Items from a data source
(* ===== verification/MRJobs.v ===== *)
(** * MRJobs: properties of the tasks and of sequential jobs

    The correctness of a sequential job, of cleaning up after it and of the
    error paths of a map task, with a JSON codec for the examples. *)

From S2P Require Import Prelude Utf8 MapReduce MRFacts MRTheory.
From stdpp Require Import pretty sorting.
From Stdlib Require Import Ascii.
Local Open Scope Z_scope.

(** ** Cleaning up *)

Lemma removeFile_Ret p fs : is_Some (fs !! p) -> removeFile p fs = Ret (delete p fs).
Proof. unfold removeFile. by intros [? ->]. Qed.

Lemma remove_loop n (name : Z -> string) (fs : FS) :
  0 <= n -> (forall i j, 0 <= i < n -> 0 <= j < n -> name i = name j -> i = j) ->
  (forall i, 0 <= i < n -> is_Some (fs !! name i)) ->
  exists fs', for_range n (fun i fs => removeFile (name i) fs) fs = Ret fs' /\
    (forall i, 0 <= i < n -> fs' !! name i = None) /\
    (forall p, (forall i, 0 <= i < n -> p <> name i) -> fs' !! p = fs !! p).
Proof.
  intros Hn Hinj Hpres. apply (for_range_inv (fun i fs' =>
    (forall j, 0 <= j < i -> fs' !! name j = None) /\
    (forall p, (forall j, 0 <= j < i -> p <> name j) -> fs' !! p = fs !! p))); [done|by split; [lia|]|].
  intros i fs' Hi [Hd Hf]. eexists. split; [apply removeFile_Ret|split].
  - rewrite Hf; [by apply Hpres|]. intros j Hj E. apply Hinj in E; lia.
  - intros j Hj. destruct (decide (j = i)) as [->|Hne]; [apply lookup_delete_eq|].
    rewrite lookup_delete_ne; [apply Hd; lia|]. intros E. apply Hinj in E; lia.
  - intros p Hp. rewrite lookup_delete_ne by (intros <-; by apply (Hp i); [lia|]).
    apply Hf. intros j Hj. apply Hp. lia.
Qed.

Lemma cleanup_spec mr (fs : FS) :
  0 <= nReduce mr ->
  (forall p, job_file (jobName mr) (len (files mr)) (nReduce mr) p -> is_Some (fs !! p)) ->
  exists fs', CleanupFiles mr fs = Ret fs' /\
    (forall p, job_file (jobName mr) (len (files mr)) (nReduce mr) p -> fs' !! p = None) /\
    (forall p, ~ job_file (jobName mr) (len (files mr)) (nReduce mr) p -> fs' !! p = fs !! p).
Proof.
  intros Hn Hpres. unfold CleanupFiles.
  set (job := jobName mr) in *. set (n := nReduce mr) in *. set (M := len (files mr)) in *.
  destruct (for_range_inv (fun i fs' =>
    (forall m r, 0 <= m < i -> 0 <= r < n -> fs' !! reduceName job m r = None) /\
    (forall p, (forall m r, 0 <= m < i -> 0 <= r < n -> p <> reduceName job m r) -> fs' !! p = fs !! p)) M
    (fun i fs => for_range n (fun j fs => removeFile (reduceName job i j) fs) fs) fs)
    as (fs1 & -> & Hd1 & Hf1).
  { apply len_nonneg. }
  { split; [lia|done]. }
  { intros i fs' Hi [Hd Hf].
    destruct (remove_loop n (reduceName job i) fs') as (fs'' & -> & Hd' & Hf'); [done| | |].
    - intros j j' _ _ E. by apply reduceName_inj in E as [_ ?]; [|lia..].
    - intros j Hj. rewrite Hf; [apply Hpres; left; eauto 6|].
      intros m r Hm _ E. apply reduceName_inj in E; lia.
    - exists fs''. split; [done|]. split.
      + intros m r Hm Hr. destruct (decide (m = i)) as [->|Hne]; [by apply Hd'|].
        rewrite Hf'; [apply Hd; [lia|done]|]. intros j _ E. apply reduceName_inj in E; lia.
      + intros p Hp. rewrite Hf' by (intros; apply Hp; [lia|done]).
        apply Hf. intros m r Hm Hr. apply Hp; [lia|done]. }
  cbn [mbind res_bind].
  destruct (remove_loop n (mergeName job) fs1) as (fs2 & -> & Hd2 & Hf2);
    [done|by intros i j _ _ ?%mergeName_inj| |].
  { intros r Hr. rewrite Hf1; [apply Hpres; right; left; eauto|].
    intros m r' Hm _ E. symmetry in E. by apply reduceName_mergeName in E; [|lia]. }
  cbn [mbind res_bind]. rewrite removeFile_Ret.
  2:{ rewrite Hf2 by (intros r _ E; symmetry in E; by apply mergeName_outName in E).
      rewrite Hf1 by (intros m r _ _ E; symmetry in E; by apply reduceName_outName in E).
      apply Hpres. right. by right. }
  eexists. split; [reflexivity|]. split.
  - intros p Hp. apply lookup_delete_None. destruct Hp as [(m & r & Hm & Hr & ->)|[(r & Hr & ->)| ->]].
    + right. rewrite Hf2 by (intros; apply reduceName_mergeName; lia). by apply Hd1.
    + right. by apply Hd2.
    + by left.
  - intros p Hp. rewrite lookup_delete_ne by (intros <-; apply Hp; right; by right).
    rewrite Hf2 by (intros r Hr ->; apply Hp; right; left; eauto).
    apply Hf1. intros m r Hm Hr ->. apply Hp. left. eauto 6.
Qed.

(** ** A JSON codec

    The format of [encoding/json] for strings of printable ASCII characters,
    quotes, backslashes and newlines. *)

Definition dq : ascii := "034".
Definition bs : ascii := "092".
Definition nl : ascii := "010".

Fixpoint escape (s : string) : string :=
  match s with
  | EmptyString => ""
  | String c s =>
      if decide (c = dq) then String bs (String dq (escape s))
      else if decide (c = bs) then String bs (String bs (escape s))
      else if decide (c = nl) then String bs (String "n" (escape s))
      else String c (escape s)
  end.

(** The characters up to the closing quote. *)
Fixpoint unescape (s : string) : option (string * string) :=
  match s with
  | EmptyString => None
  | String c s =>
      if decide (c = dq) then Some ("", s)
      else if decide (c = bs) then
        match s with
        | String d s =>
            '(t, r) ← unescape s;
            Some (String (if decide (d = "n"%char) then nl else d) t, r)
        | EmptyString => None
        end
      else '(t, r) ← unescape s; Some (String c t, r)
  end.

Fixpoint strip (p s : string) : option string :=
  match p, s with
  | EmptyString, _ => Some s
  | String c p, String d s => if decide (c = d) then strip p s else None
  | _, EmptyString => None
  end.

Definition before_key : string := "{" +:+ String dq ("Key" +:+ String dq (":" +:+ String dq "")).
Definition before_value : string := "," +:+ String dq ("Value" +:+ String dq (":" +:+ String dq "")).
Definition after_value : string := "}" +:+ String nl "".

Definition encode_object (kv : KeyValue) : string :=
  before_key +:+ escape kv.(Key) +:+ String dq (before_value +:+ escape kv.(Value) +:+ String dq after_value).

Definition decode_object (s : string) : option (KeyValue * string) :=
  s ← strip before_key s;
  '(k, s) ← unescape s;
  s ← strip before_value s;
  '(v, s) ← unescape s;
  s ← strip after_value s;
  Some ({| Key := k; Value := v |}, s).

Lemma strip_append p s : strip p (p +:+ s) = Some s.
Proof. induction p as [|c p IH]; [done|]. rewrite append_cons. cbn. by rewrite decide_True. Qed.

Lemma unescape_escape s rest : unescape (escape s +:+ String dq rest) = Some (s, rest).
Proof.
  induction s as [|c s IH]; [done|]. cbn [escape].
  destruct (decide (c = dq)) as [->|Hq]; [|destruct (decide (c = bs)) as [->|Hb];
    [|destruct (decide (c = nl)) as [->|Hn]]]; rewrite !append_cons; cbn [unescape].
  - by rewrite IH.
  - by rewrite IH.
  - by rewrite IH.
  - by rewrite !decide_False, IH by done.
Qed.

Lemma strip_length p s r : strip p s = Some r -> String.length s = (String.length p + String.length r)%nat.
Proof.
  revert s. induction p as [|c p IH]; intros [|d s]; cbn; try (by intros [= <-]).
  case_decide; [|done]. intros H'%IH. lia.
Qed.

Lemma unescape_length s t r : unescape s = Some (t, r) -> (String.length r < String.length s)%nat.
Proof.
  revert t. induction s as [s IH] using (induction_ltof1 _ String.length). unfold ltof in IH.
  intros t. destruct s as [|c s]; [done|]. cbn [unescape]. case_decide; [intros [= _ <-]; cbn; lia|].
  case_decide.
  - destruct s as [|d s]; [done|]. destruct (unescape s) as [[t' r']|] eqn:E; [|done].
    intros [= _ <-]. apply IH in E; cbn; lia.
  - destruct (unescape s) as [[t' r']|] eqn:E; [|done]. intros [= _ <-]. apply IH in E; cbn; lia.
Qed.

Global Program Instance json_ascii : JsonCodec :=
  {| json_Encode := encode_object; json_Decode := decode_object |}.
Next Obligation.
  intros [k v] rest _ _. unfold encode_object, decode_object. cbn [Key Value].
  rewrite append_assoc, strip_append. cbn [mbind option_bind].
  rewrite append_assoc, append_cons, unescape_escape. cbn [mbind option_bind].
  rewrite append_assoc, strip_append. cbn [mbind option_bind].
  rewrite append_assoc, append_cons, unescape_escape. cbn [mbind option_bind].
  by rewrite strip_append.
Qed.
Next Obligation. done. Qed.
Next Obligation.
  intros s kv rest. unfold decode_object.
  destruct (strip before_key s) as [s1|] eqn:E1; [|done]. cbn [mbind option_bind].
  destruct (unescape s1) as [[k s2]|] eqn:E2; [|done]. cbn [mbind option_bind].
  destruct (strip before_value s2) as [s3|] eqn:E3; [|done]. cbn [mbind option_bind].
  destruct (unescape s3) as [[v s4]|] eqn:E4; [|done]. cbn [mbind option_bind].
  destruct (strip after_value s4) as [s5|] eqn:E5; [|done]. intros [= _ <-].
  apply strip_length in E1, E3, E5. apply unescape_length in E2, E4. lia.
Qed.

Global Instance map_order : GoMapOrder :=
  {| range_map := fun V _ m => map_to_list m; range_map_perm := fun V _ m => reflexivity _ |}.

(** ** The properties *)

Section properties.
Context `{!JsonCodec, !GoMapOrder} (can_create : string -> bool).

Lemma create_loop n (name content : Z -> string) (body : Z -> FS -> res FS) k i fs :
  i + Z.of_nat k = n -> 0 <= i ->
  (forall j fs, 0 <= j < n -> body j fs = create can_create (name j) (content j) fs) ->
  for_loop k i body fs = Panic <-> exists j, i <= j < n /\ can_create (name j) = false.
Proof.
  revert i fs. induction k as [|k IH]; intros i fs Hk Hi Hb; cbn [for_loop].
  - split; [done|]. intros (j & ? & _). lia.
  - rewrite Hb by lia. unfold create. destruct (can_create (name i)) eqn:Ec; cbn [mbind res_bind].
    + rewrite IH by (done || lia). split; intros (j & Hj & E); exists j; split; try done; [lia|].
      destruct (decide (j = i)) as [->|]; [congruence|lia].
    + split; [|done]. intros _. exists i. split; [lia|done].
Qed.

(** When a map task stops the process: exactly when its input cannot be read,
    the number of reduce tasks is negative, it is zero and there is a pair to
    store, or one of the intermediate files cannot be created. *)
Theorem doMap_fails_iff job m inFile n mapF fs :
  doMap can_create job m inFile n mapF fs = Panic <->
  match fs !! inFile with
  | None => True
  | Some c => n < 0 \/ n = 0 /\ mapF inFile c <> [] \/
              exists r, 0 <= r < n /\ can_create (reduceName job m r) = false
  end.
Proof.
  unfold doMap. destruct (fs !! inFile) as [c|]; [|done]. cbn [res_of_option mbind res_bind].
  unfold make_slice. destruct (Z.ltb_spec n 0) as [?|Hn]; cbn [mbind res_bind];
    [split; [by left|done]|].
  destruct (decide (n = 0)) as [->|Hn0].
  { cbn. destruct (mapF inFile c) as [|kv kvs]; cbn; [|split; [by right; left|done]]. split; [done|].
    intros [?|[[_ ?]|(r & ? & _)]]; [lia|done|lia]. }
  destruct (partition_kvs_spec n (mapF inFile c) (replicate (Z.to_nat n) [])) as (tasks & -> & Hl & Hall);
    [lia|unfold len; rewrite length_replicate; lia|]. cbn [mbind res_bind].
  unfold for_range. rewrite (create_loop n (reduceName job m)
    (fun i => encode_kvs (in_bin n i (mapF inFile c)))); [|lia|lia|].
  - split; [tauto|]. intros [?|[[? _]|?]]; [lia|lia|done].
  - intros i fs' Hi. rewrite (proj2 (idx_Ret tasks i (in_bin n i (mapF inFile c)))); [done|].
    split; [lia|]. rewrite (Hall _ []); [by rewrite Z2Nat.id by lia|].
    apply lookup_replicate. split; [done|lia].
Qed.

(** C27. A sequential job that can run ends, and its result file has one line for each
    key that a map task emitted, in ascending order of the keys: the key and the
    reduce function applied to all values of the key, in the order of the input
    files.  Files that are not of the job are as before.  The job can run
    ([job_ok]) when: it has at least one reduce task; every input file is readable and
    is not one of the job's own files (intermediate files, merge files, the result);
    each of the job's files can be created; the keys and values that the map function
    emits for the inputs are valid UTF-8, and so is what the reduce function makes of
    them (JSON replaces anything else).  Without these the job may end in [log.Fatal]
    or a panic, or mix keys. *)
Theorem sequential_correct job n mapF reduceF inputs fs :
  job_ok can_create job n mapF reduceF inputs fs ->
  exists mr fs' keys,
    Sequential can_create job inputs.*1 n mapF reduceF fs = Ret (mr, fs') /\
    StronglySorted String.le keys /\ NoDup keys /\
    (forall k, k ∈ keys <-> exists v, {| Key := k; Value := v |} ∈ emitted mapF inputs) /\
    fs' !! ("mrtmp." +:+ job) = Some (concat_strings
      ((fun k => outline k (reduceF k (values k (emitted mapF inputs)))) <$> keys)) /\
    forall p, ~ job_file job (len inputs) n p -> fs' !! p = fs !! p.
Proof.
  intros Hok. destruct (sequential_done can_create job n mapF reduceF inputs fs Hok)
    as (mr & fs' & E & _ & (keys & (Hs & Hnd & Hk) & Hout) & _ & Hf).
  exists mr, fs', keys. split; [done|]. split; [done|]. split; [done|]. split; [|done].
  intros k. rewrite Hk. apply values_nil_iff.
Qed.

(** [CleanupFiles] after a sequential job removes every file the job made and
    nothing else: if none of them was there before, the files are as before. *)
Theorem cleanup_restores job n mapF reduceF inputs fs :
  job_ok can_create job n mapF reduceF inputs fs ->
  (forall p, job_file job (len inputs) n p -> fs !! p = None) ->
  exists mr fs', Sequential can_create job inputs.*1 n mapF reduceF fs = Ret (mr, fs') /\
    CleanupFiles mr fs' = Ret fs.
Proof.
  intros Hok Hno. destruct (sequential_done can_create job n mapF reduceF inputs fs Hok)
    as (mr & fs' & E & Hmr & _ & Hp & Hf).
  exists mr, fs'. split; [done|]. destruct (cleanup_spec mr fs') as (fs'' & -> & Hd & Hk).
  - subst mr. cbn. destruct Hok. lia.
  - subst mr. cbn [jobName files nReduce]. by rewrite len_inputs.
  - subst mr. cbn [jobName files nReduce] in Hd, Hk. rewrite len_inputs in Hd, Hk.
    f_equal. apply map_eq. intros p.
    destruct (fs'' !! p) as [c|] eqn:Ep.
    + assert (~ job_file job (len inputs) n p) as Hn by (intros Hj; by rewrite Hd in Ep).
      by rewrite <- Hf, <- Hk, Ep.
    + destruct (fs !! p) as [c|] eqn:Ef; [|done].
      assert (~ job_file job (len inputs) n p) as Hn by (intros Hj; by rewrite Hno in Ef).
      rewrite <- Hf in Ef by done. rewrite <- Hk in Ef by done. congruence.
Qed.
End properties.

- Task directions:
From the records above, retype only the lines starting at the line that contains "intros Hn Hinj" and ending at the line that contains "p = None) /\", both included.

- Exercise response:
  intros Hn Hinj Hpres. apply (for_range_inv (fun i fs' =>
    (forall j, 0 <= j < i -> fs' !! name j = None) /\
    (forall p, (forall j, 0 <= j < i -> p <> name j) -> fs' !! p = fs !! p))); [done|by split; [lia|]|].
  intros i fs' Hi [Hd Hf]. eexists. split; [apply removeFile_Ret|split].
  - rewrite Hf; [by apply Hpres|]. intros j Hj E. apply Hinj in E; lia.
  - intros j Hj. destruct (decide (j = i)) as [->|Hne]; [apply lookup_delete_eq|].
    rewrite lookup_delete_ne; [apply Hd; lia|]. intros E. apply Hinj in E; lia.
  - intros p Hp. rewrite lookup_delete_ne by (intros <-; by apply (Hp i); [lia|]).
    apply Hf. intros j Hj. apply Hp. lia.
Qed.

Lemma cleanup_spec mr (fs : FS) :
  0 <= nReduce mr ->
  (forall p, job_file (jobName mr) (len (files mr)) (nReduce mr) p -> is_Some (fs !! p)) ->
  exists fs', CleanupFiles mr fs = Ret fs' /\
    (forall p, job_file (jobName mr) (len (files mr)) (nReduce mr) p -> fs' !! p = None) /\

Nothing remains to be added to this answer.